Only the lines of the data below from the one with "(** The parser on an array of tokens. *)" through the one with "match primitive_scan (drop" are wanted. Repeat them exactly.

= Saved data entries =
-----

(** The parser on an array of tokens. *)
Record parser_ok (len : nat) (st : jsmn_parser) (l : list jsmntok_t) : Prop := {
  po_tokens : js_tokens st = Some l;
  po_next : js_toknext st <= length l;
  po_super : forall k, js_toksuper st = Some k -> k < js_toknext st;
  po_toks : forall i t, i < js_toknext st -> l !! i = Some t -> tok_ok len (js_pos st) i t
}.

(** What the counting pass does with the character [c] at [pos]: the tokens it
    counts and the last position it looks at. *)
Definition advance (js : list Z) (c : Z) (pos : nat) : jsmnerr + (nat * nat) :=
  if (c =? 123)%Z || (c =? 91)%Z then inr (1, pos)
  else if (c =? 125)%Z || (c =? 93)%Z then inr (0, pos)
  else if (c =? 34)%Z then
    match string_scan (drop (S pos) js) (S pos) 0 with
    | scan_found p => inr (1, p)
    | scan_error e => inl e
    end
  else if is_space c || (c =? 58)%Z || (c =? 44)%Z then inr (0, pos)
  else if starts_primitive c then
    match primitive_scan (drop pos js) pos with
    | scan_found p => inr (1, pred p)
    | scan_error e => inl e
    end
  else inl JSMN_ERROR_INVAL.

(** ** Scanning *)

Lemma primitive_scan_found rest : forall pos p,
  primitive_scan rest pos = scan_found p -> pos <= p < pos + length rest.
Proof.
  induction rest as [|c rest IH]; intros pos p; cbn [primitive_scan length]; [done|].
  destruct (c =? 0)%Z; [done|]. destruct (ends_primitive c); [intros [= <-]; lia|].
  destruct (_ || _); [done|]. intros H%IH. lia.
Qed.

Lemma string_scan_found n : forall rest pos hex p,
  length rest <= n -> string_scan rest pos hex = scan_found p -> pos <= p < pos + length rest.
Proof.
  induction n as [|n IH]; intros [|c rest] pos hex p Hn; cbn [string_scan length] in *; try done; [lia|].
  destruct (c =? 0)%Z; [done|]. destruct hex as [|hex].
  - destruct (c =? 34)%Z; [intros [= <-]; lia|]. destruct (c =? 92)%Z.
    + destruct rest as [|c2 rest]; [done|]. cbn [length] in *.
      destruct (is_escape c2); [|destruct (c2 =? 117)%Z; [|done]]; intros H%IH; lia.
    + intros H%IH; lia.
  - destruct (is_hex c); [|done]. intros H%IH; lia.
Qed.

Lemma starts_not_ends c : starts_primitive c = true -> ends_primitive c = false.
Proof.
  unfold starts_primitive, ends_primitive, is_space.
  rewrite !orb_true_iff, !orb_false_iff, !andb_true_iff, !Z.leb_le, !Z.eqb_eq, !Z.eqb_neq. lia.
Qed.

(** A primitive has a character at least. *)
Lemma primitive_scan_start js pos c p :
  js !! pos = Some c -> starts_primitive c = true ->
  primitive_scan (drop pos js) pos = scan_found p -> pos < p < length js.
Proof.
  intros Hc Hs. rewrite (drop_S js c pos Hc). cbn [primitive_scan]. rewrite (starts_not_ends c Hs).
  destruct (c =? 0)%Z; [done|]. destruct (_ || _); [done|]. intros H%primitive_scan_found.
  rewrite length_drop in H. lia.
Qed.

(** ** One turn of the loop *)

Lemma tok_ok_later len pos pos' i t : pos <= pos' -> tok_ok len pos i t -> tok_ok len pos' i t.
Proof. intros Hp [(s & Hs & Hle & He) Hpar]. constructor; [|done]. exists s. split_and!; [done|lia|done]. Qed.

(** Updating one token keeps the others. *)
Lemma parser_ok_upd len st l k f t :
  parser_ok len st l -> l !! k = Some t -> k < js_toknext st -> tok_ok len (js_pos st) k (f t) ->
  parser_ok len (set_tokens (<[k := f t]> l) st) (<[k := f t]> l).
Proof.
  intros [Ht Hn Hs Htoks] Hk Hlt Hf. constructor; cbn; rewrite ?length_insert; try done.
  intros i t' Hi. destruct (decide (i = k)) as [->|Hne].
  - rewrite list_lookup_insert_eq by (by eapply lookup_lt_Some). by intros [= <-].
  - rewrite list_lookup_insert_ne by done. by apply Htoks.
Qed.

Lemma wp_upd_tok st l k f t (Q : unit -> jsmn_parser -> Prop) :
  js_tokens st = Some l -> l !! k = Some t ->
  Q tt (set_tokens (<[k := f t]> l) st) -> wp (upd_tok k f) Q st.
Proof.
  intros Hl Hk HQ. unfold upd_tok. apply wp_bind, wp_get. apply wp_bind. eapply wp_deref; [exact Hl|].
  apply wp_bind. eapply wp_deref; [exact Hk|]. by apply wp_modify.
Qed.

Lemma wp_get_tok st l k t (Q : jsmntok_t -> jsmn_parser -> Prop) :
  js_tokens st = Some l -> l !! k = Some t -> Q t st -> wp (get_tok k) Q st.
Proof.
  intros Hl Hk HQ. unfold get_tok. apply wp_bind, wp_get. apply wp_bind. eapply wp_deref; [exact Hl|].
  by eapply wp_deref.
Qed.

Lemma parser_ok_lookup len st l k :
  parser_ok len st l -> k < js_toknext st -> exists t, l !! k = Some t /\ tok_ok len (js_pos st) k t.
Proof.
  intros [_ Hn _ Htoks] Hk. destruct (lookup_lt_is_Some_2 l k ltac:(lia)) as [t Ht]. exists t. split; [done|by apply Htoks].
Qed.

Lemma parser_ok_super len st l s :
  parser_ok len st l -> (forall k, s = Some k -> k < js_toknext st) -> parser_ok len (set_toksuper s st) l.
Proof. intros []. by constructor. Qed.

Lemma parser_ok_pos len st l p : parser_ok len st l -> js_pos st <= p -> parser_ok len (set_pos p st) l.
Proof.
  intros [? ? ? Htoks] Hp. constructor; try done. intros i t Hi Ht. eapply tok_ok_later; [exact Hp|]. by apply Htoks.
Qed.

-----

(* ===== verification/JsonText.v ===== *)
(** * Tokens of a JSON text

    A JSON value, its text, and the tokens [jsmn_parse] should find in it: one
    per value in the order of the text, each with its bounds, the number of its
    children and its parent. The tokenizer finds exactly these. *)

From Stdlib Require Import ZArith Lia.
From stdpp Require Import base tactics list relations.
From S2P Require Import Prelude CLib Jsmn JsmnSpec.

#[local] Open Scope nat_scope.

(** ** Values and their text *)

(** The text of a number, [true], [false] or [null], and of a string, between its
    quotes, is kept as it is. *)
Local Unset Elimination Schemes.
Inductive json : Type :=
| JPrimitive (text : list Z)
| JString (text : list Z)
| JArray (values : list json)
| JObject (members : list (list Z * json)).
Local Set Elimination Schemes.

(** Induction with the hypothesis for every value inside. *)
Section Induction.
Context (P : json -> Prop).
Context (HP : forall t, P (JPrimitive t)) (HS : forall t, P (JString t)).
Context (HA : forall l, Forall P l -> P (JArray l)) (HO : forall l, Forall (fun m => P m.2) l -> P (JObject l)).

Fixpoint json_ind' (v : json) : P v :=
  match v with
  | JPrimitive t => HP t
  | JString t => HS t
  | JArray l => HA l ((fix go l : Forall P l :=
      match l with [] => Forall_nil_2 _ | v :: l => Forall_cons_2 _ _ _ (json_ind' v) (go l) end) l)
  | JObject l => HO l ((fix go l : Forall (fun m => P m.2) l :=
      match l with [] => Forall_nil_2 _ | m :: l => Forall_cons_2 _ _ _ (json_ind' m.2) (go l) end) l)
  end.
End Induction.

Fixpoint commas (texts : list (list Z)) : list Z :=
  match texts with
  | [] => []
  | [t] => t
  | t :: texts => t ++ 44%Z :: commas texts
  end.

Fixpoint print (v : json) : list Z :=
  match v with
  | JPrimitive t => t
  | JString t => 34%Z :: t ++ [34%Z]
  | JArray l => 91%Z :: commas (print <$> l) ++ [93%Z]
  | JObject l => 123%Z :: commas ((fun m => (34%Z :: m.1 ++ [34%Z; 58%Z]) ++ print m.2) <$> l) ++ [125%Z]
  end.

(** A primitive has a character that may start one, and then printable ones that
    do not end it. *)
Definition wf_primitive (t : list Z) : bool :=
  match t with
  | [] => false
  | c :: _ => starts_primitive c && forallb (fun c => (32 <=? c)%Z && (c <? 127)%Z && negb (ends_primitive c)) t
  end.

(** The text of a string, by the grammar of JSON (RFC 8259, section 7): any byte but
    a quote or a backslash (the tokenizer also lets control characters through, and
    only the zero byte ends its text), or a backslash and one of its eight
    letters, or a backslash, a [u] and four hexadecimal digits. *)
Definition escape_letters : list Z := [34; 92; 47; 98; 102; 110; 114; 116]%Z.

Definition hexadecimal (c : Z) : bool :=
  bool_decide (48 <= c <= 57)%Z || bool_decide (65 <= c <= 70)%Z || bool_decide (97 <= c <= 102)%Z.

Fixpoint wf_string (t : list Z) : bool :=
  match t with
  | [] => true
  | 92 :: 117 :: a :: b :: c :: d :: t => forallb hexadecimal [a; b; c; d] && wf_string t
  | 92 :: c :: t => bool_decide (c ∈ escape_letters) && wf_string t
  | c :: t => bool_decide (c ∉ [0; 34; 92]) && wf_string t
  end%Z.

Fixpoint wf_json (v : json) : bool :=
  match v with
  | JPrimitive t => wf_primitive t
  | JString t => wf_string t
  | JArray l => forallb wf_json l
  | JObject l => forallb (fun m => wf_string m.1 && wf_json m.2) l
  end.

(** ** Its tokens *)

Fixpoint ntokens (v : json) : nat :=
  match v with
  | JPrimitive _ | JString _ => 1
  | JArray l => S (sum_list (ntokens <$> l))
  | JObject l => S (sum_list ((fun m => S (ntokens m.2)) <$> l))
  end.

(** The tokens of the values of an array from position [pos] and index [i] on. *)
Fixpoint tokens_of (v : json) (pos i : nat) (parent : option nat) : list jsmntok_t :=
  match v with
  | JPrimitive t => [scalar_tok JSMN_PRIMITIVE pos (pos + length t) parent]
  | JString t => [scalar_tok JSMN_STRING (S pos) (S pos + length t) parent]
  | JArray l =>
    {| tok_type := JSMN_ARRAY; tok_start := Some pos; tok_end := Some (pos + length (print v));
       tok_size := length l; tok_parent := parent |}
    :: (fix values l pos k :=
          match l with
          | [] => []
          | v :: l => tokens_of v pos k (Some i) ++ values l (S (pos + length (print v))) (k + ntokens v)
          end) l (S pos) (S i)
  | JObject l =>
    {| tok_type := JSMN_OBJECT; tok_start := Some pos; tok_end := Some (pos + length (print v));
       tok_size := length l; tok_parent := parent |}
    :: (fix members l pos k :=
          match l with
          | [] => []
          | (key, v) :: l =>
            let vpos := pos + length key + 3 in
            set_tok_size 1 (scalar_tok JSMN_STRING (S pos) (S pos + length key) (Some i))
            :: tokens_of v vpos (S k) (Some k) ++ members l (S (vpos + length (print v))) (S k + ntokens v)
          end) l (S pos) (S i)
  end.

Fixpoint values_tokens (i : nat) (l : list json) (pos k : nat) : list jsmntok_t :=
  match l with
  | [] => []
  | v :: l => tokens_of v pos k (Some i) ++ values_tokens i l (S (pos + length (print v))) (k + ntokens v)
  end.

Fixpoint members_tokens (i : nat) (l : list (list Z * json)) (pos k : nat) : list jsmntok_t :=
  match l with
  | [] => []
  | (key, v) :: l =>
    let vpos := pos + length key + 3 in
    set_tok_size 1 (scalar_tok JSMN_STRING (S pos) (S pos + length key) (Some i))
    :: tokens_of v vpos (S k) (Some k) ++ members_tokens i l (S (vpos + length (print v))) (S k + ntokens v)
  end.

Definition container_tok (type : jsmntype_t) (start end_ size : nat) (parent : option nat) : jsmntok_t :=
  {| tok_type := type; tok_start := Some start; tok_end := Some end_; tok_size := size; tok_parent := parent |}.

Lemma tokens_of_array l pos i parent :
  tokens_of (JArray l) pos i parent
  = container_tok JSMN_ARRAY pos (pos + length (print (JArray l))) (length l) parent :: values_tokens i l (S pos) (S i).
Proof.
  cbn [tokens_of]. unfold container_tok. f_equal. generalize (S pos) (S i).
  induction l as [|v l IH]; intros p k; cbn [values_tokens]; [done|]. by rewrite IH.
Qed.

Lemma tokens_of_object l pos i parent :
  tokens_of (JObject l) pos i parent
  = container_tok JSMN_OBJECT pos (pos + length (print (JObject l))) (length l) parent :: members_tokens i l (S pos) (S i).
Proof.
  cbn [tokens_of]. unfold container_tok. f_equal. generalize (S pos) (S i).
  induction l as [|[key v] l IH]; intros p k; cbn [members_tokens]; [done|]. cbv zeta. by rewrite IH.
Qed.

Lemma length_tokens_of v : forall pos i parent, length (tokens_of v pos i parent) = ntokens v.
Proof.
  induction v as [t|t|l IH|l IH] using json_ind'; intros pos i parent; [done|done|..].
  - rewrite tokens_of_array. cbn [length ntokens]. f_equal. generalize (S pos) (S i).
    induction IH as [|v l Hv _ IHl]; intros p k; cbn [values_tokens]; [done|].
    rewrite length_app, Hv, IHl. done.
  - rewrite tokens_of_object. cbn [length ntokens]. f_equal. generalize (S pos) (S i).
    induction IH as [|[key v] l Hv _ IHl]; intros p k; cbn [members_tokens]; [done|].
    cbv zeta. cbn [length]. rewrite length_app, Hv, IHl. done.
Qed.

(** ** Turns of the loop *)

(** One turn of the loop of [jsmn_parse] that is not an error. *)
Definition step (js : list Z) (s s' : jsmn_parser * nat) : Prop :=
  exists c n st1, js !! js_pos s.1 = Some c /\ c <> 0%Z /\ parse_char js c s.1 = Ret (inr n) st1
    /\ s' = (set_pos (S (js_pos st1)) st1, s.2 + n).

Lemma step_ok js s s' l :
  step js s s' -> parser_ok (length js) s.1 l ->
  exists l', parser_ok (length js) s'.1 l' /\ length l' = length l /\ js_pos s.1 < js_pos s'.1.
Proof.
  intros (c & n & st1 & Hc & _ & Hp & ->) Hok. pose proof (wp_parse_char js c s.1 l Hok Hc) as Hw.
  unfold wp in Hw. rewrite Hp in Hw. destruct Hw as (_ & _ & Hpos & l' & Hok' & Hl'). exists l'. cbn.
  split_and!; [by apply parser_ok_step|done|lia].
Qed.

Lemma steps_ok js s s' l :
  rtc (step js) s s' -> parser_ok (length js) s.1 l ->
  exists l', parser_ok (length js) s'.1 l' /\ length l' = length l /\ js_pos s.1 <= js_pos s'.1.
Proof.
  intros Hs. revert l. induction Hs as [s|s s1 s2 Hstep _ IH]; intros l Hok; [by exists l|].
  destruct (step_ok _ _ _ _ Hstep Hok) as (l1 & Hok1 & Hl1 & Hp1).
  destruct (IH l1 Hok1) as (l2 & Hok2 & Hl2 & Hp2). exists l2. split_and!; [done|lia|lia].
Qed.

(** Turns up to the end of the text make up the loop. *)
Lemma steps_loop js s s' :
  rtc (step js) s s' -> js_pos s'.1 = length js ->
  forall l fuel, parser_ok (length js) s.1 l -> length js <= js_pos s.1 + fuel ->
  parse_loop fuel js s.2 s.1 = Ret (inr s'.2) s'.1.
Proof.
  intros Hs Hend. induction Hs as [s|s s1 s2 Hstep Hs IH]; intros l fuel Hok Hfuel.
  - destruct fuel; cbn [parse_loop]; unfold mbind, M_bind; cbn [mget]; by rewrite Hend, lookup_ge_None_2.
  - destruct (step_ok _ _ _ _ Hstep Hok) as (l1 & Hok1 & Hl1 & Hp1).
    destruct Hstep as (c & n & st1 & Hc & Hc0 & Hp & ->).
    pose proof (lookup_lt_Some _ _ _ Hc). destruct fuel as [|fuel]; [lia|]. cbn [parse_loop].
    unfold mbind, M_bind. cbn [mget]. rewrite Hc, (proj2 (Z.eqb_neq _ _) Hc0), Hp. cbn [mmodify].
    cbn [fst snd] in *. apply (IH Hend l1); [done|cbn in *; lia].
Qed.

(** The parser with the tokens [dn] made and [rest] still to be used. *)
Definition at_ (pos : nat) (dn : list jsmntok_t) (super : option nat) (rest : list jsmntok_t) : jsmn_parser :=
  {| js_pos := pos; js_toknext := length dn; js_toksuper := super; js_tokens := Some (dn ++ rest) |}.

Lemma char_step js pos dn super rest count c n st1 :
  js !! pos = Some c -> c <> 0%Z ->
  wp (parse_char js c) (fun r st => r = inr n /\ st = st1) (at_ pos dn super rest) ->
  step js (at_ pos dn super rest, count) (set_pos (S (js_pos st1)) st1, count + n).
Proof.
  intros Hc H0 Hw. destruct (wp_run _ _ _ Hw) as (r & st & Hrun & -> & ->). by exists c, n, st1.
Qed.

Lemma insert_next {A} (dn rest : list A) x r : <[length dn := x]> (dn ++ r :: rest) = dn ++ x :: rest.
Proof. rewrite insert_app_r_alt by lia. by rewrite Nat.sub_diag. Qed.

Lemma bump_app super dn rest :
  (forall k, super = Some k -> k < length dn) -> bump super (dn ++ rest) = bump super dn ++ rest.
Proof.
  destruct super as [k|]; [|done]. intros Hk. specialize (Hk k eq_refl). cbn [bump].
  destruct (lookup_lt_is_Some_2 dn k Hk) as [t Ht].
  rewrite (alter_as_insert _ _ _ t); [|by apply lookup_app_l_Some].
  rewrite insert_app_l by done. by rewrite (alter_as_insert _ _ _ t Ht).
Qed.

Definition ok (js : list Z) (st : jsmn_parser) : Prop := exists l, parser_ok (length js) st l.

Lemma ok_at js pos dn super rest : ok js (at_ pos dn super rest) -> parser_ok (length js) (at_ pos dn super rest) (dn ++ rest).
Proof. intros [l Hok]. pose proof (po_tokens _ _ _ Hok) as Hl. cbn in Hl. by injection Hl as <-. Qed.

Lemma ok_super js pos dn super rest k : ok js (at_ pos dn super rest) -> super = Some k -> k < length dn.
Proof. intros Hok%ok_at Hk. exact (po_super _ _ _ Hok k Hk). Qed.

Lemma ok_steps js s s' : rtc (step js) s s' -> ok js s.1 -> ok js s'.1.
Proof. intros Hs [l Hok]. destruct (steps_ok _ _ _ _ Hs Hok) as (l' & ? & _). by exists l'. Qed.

-----

= Solution below =
(** The parser on an array of tokens. *)
Record parser_ok (len : nat) (st : jsmn_parser) (l : list jsmntok_t) : Prop := {
  po_tokens : js_tokens st = Some l;
  po_next : js_toknext st <= length l;
  po_super : forall k, js_toksuper st = Some k -> k < js_toknext st;
  po_toks : forall i t, i < js_toknext st -> l !! i = Some t -> tok_ok len (js_pos st) i t
}.

(** What the counting pass does with the character [c] at [pos]: the tokens it
    counts and the last position it looks at. *)
Definition advance (js : list Z) (c : Z) (pos : nat) : jsmnerr + (nat * nat) :=
  if (c =? 123)%Z || (c =? 91)%Z then inr (1, pos)
  else if (c =? 125)%Z || (c =? 93)%Z then inr (0, pos)
  else if (c =? 34)%Z then
    match string_scan (drop (S pos) js) (S pos) 0 with
    | scan_found p => inr (1, p)
    | scan_error e => inl e
    end
  else if is_space c || (c =? 58)%Z || (c =? 44)%Z then inr (0, pos)
  else if starts_primitive c then
    match primitive_scan (drop pos js) pos with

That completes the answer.